現在に至る環境と開発に関する基本的・全般的な枠組みを,地域別・国別Agenda21として設定。10年毎の見直しとして,2002年ヨハネスブルグ,2012年リオデジャネイロにて開催。
1997年・気候変動枠組条約第3回締結国会議(COP3:京都)「京都議定書」を採択。2008~12年間のCo2排出量の定量的削減義務を定めた,2000年・国連ミレニアムサミット開催。国連ミレニアム目標を決定。
2015年迄の開発目標として8項目を決定,国連各機関と各国は共同して実行中。2014年・国連総会で,ポスト2015開発アジェンダを決定へ。
主点に,極度の貧困と飢餓の撲滅,飲料水の改善,初等教育の完全就学を達成,乳幼児死亡率の改善,感染症対策を主とする保健医療向上,環境の持続可能性確保等を目標に提起している。
・開発と環境を主点とした「持続可能性」を,長期的観点に見れば,正に現実に直面する気候変動,生態系等環境破壊,人口急増を背景の緊要な関連政策・活動の実施等が日常問われており,深刻かつ複雑な状勢へ自らが如何に行動すべきが今後の問題と言えよう。


【第3報告要旨】〔報告者〕岩井清治氏(桜美林大学名誉教授)
経済活動,企業経営の国際化,海外市場の拡大,海外各国のビジネスマンとの交流促進等々に伴って求められるグローバル人材養成に大学教育はどのように応じられるか,その方向性をどのように求めたらよいのか,が本報告のねらいである。テーマに入る前に大衆化趨勢と雇用の多様化に対するわが国大学教育の課題を概観し,増加する非正規社員に見られるしごと能力を学ぶ場の喪失に大学がどう対応できるか,さらに教養教育が知識習得教育に偏重している点を見直し,「知識の教授」以外に「する・できる能力」,いわゆるスキルを習得させる場としての大学教育拡大の必要性を訴えた。特にグローバル人材能力として強く求められるプレゼンテーション能力訓練,さらにあらゆる面で求められる積極性,積極的に振舞える能力の習得訓練がなされているか,それらが現在求められるグローバル化への課題として国際的に求められていることを指摘した。

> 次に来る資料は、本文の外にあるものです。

(** Where a delivered profile comes from. *)
Lemma profile_provenance
    (v : LdapValidator) (u p : jsval) (tr : list event)
    (e : option ldaperr) (prof : profile) :
  In (e, Some prof) (called (run tr (validate v u p))) ->
  e = None /\ In (VerifyReply None) tr
  /\ exists e0, In (SearchEntry e0) tr /\ decodeSearchEntry e0 = Return prof.
Proof.
  intros Hin.
  destruct (validate_cases v u p tr) as [Hf|(Hu & Hp & Hinv)];
    [rewrite Hf in Hin; destruct Hin|].
  destruct (hist_run v u p tr Hu Hp) as [H1 H2 H3 _].
  rewrite List.Forall_forall in H3.
  destruct (H3 _ Hin prof eq_refl) as (He & Hau & Hprof). simpl in He.
  destruct (H2 Hau) as (Hv & _).
  destruct (inv_entries _ Hinv _ Hprof) as (e0 & rest & Hes & Hd).
  rewrite Hes in H1. inversion H1; subst. eauto.
Qed.

(** X10. The outer callback receives a profile only without an error, only
    after the verification bind has succeeded, and the profile is the decoding
    of an entry that the search delivered. *)
Theorem profile_only_after_verification
    (v : LdapValidator) (u p : jsval) (tr : list event)
    (e : option ldaperr) (prof : profile) :
  In (e, Some prof) (called (run tr (validate v u p))) ->
  e = None /\ In (VerifyReply None) tr
  /\ exists e0, In (SearchEntry e0) tr /\ decodeSearchEntry e0 = Return prof.
Proof. apply profile_provenance. Qed.
(** X18: different sets get different types.  Two calls of [implements]
    that return the same object (the same identity) were made for
    argument lists with the same elements. *)
Theorem implements_same_type_same_set l1 l2 s s1 s2 s3 t1 t2 :
  reachable s →
  implements l1 s = (Ok t1, s1) →
  later s1 s2 →
  implements l2 s2 = (Ok t2, s3) →
  ty_id t1 = ty_id t2 →
  ∀ k, (∃ o, o ∈ l1 ∧ hash_key o = Ok k) ↔ (∃ o, o ∈ l2 ∧ hash_key o = Ok k).
Proof.
  intros Hreach Hrun1 Hlater Hrun2 Hid.
  assert (later s1 s3) as Hlater3.
  { replace s3 with (implements l2 s2).2 by (by rewrite Hrun2).
    by apply later_implements. }
  assert (memo_wf s3) as [_ Hinj].
  { apply (later_memo_wf s1); [|done].
    replace s1 with (implements l1 s).2 by (by rewrite Hrun1).
    apply implements_memo_wf, (later_memo_wf initial_state);
      [apply initial_memo_wf|done]. }
  apply implements_records in Hrun1 as (_ & fs1 & Hfs1 & Hm1).
  apply implements_records in Hrun2 as (_ & fs2 & Hfs2 & Hm2).
  apply (later_memo_mono s1 s3) in Hm1; [|done].
  pose proof (Hinj _ _ _ _ Hm1 Hm2 Hid) as Hdom.
  assert (∀ l fs k, frozenset l = Ok fs →
            (∃ o, o ∈ l ∧ hash_key o = Ok k) ↔ k ∈ dom fs) as Hchar.
  { intros l fs k Hfs. rewrite elem_of_dom. split.
    - intros (o & Hin & Hk).
      destruct (frozenset_dom _ _ _ Hfs Hin) as (k' & Hk' & Hd).
      apply elem_of_dom. congruence.
    - intros [o Ho]. exists o.
      destruct (frozenset_lookup _ _ _ _ Hfs Ho). done. }
  intros k. rewrite (Hchar l1 fs1 k Hfs1), (Hchar l2 fs2 k Hfs2).
  by rewrite Hdom.
Qed.
End memo_facts.

(** ** Conflicting defaults on a base for two interfaces *)

Section pair_facts.
Context `{R : Runtime}.
Local Open Scope list_scope.





Lemma pair_keys a b :
  iface_keys [a; b] = ({[inl (i_id a); inl (i_id b)]} : gset objkey).
Proof. unfold iface_keys. simpl. set_solver. Qed.


(** [made_for] holds before the first request for a pair, the first
    request establishes it for the pair it is given, and from then on it
    stays: the entry is never replaced. *)
Lemma made_for_fresh ifaces s :
  _memo s !! iface_keys ifaces = None → made_for s ifaces.
Proof. intros Hm t stored Ht. congruence. Qed.

Lemma made_for_served a b s base s1 :
  i_id a ≠ i_id b →
  _memo s !! iface_keys [a; b] = None →
  implements [OInterface a; OInterface b] s = (Ok base, s1) →
  _memo s1 !! iface_keys [a; b] = Some base ∧ made_for s1 [a; b].
Proof.
  intros Hne Hmiss Hrun. rewrite pair_keys in Hmiss.
  destruct (implements_fresh_pair a b s Hne Hmiss)
    as (base' & s1' & ifaces & Hrun' & Horder & Hifaces & _).
  rewrite Hrun in Hrun'. injection Hrun' as <- <-.
  apply implements_records in Hrun as (_ & fs & Hfs & Hm).
  simpl in Hfs. injection Hfs as <-.
  rewrite !dom_insert_L, dom_empty_L in Hm.
  replace ({[inl (i_id a)]} ∪ ({[inl (i_id b)]} ∪ ∅) : gset objkey)
    with (iface_keys [a; b]) in Hm by (rewrite pair_keys; set_solver).
  split; [done|]. intros t stored Ht Hst j Hj.
  rewrite Hm in Ht. injection Ht as <-.
  rewrite Hifaces in Hst. injection Hst as <-.
  destruct Horder as [-> | ->]; [done|].
  apply elem_of_cons in Hj as [->|Hj].
  - apply list_elem_of_further, list_elem_of_here.
  - apply list_elem_of_singleton in Hj as ->. apply list_elem_of_here.
Qed.
(** * IA_Core orchestration engine: a shallow embedding

    The development follows the Python sources
      - [iacore/core/opencore_executor.py]  (module [Executor]),
      - [iacore/core/llm_client.py]         (module [Gateway]),
      - [iacore/agent/autonomous.py]        (module [Agent]),
      - [iacore/api/server.py]              (module [ApiServer]),
      - [iacore/mcp/tools_server.py]        (module [ToolsServer]),
      - [iacore/mcp/memory_server.py]       (module [MemoryServer]),
      - [iacore/core/analyzer.py]           (module [Analyzer]),
      - [iacore/core/detector.py]           (module [Detector]).

    Conventions.
      - A Python [str] is the [string] of its UTF-8 bytes, a lone surrogate
        being held as the three bytes that scheme gives it.  The white
        space [str.strip] removes is Unicode's; [str.lower] follows the
        ASCII table on ASCII letters and the library's Unicode table on
        every other character.
      - [async def] functions are run to completion: every [await] is a
        sequential call.  Nothing here speaks about interleavings.
      - Everything outside the repository (the operating system, the
        file system, the completion backend, the clock, the interpreter's
        recursion limit, the standard library's [hashlib], [json.dumps],
        [datetime] and [pathlib]) is an explicit parameter. *)

From Stdlib Require Import ZArith Ascii String List Bool Lia DecimalString DecimalZ Sorted.
From stdpp Require Import base option gmap strings list pretty.
Import ListNotations.
Local Open Scope string_scope.
Local Open Scope Z_scope.
Local Open Scope list_scope.

(** ** Python values shared by the three modules *)

(** Result of a statement that may raise. *)
Inductive outcome (A : Type) : Type :=
| Return (a : A)
| Raised (e : string).
Arguments Return {A} a.
Arguments Raised {A} e.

その上で,それらの課題に対する今後の大学教育が基本的に採用すべきものとして,次の2点を提案した。一つは,従来からの大学教育の主要な教育方法である「講義授業」の「ゼミナール・演習・フィールドワーク授業」への比重の移行である。もともと多くは90分続く講義授業が,大学カリキュラムの主要な柱であり,担当者の研究テーマと強く関連する重要な教育の場であることは間違いない。ただその一方で,受講する学生にとっては,ほとんど受身的な“耳学問の場”となりがちとなり,グローバル能力の柱,積極的表現力を習得する場としての機会が少なくなっている事が重要である。この両者を折り合い,受講者の学習・研究活動を求める演習型授業を増やすという提案である。第2は,従来の外国語教育を知識習得型授業からスキル習得型授業へ,とくに“喋る能力”の習得を目指す授業への比重の移行についてである。大学教育における外国語会話能力を,ただ喋る能力としてだけで見るのではなく,喋る能力の増加から外国語能力を拡大強化,蓄積できるという外国語教育の基盤・土台としての機能に注目したいのである。グローバル人材が求められるものとして知識としての古典的背景,文化的背景,さらに哲学的知識が考えられるが,それらの習得は先ず話す能力を習得した後で特に海外ではある一定のコミュニケーション能力の習得後になってはじめて習得すべき課題とする方法でなければ,グローバルな社会では容易には受け入れてもらえないのではないか,の提案である。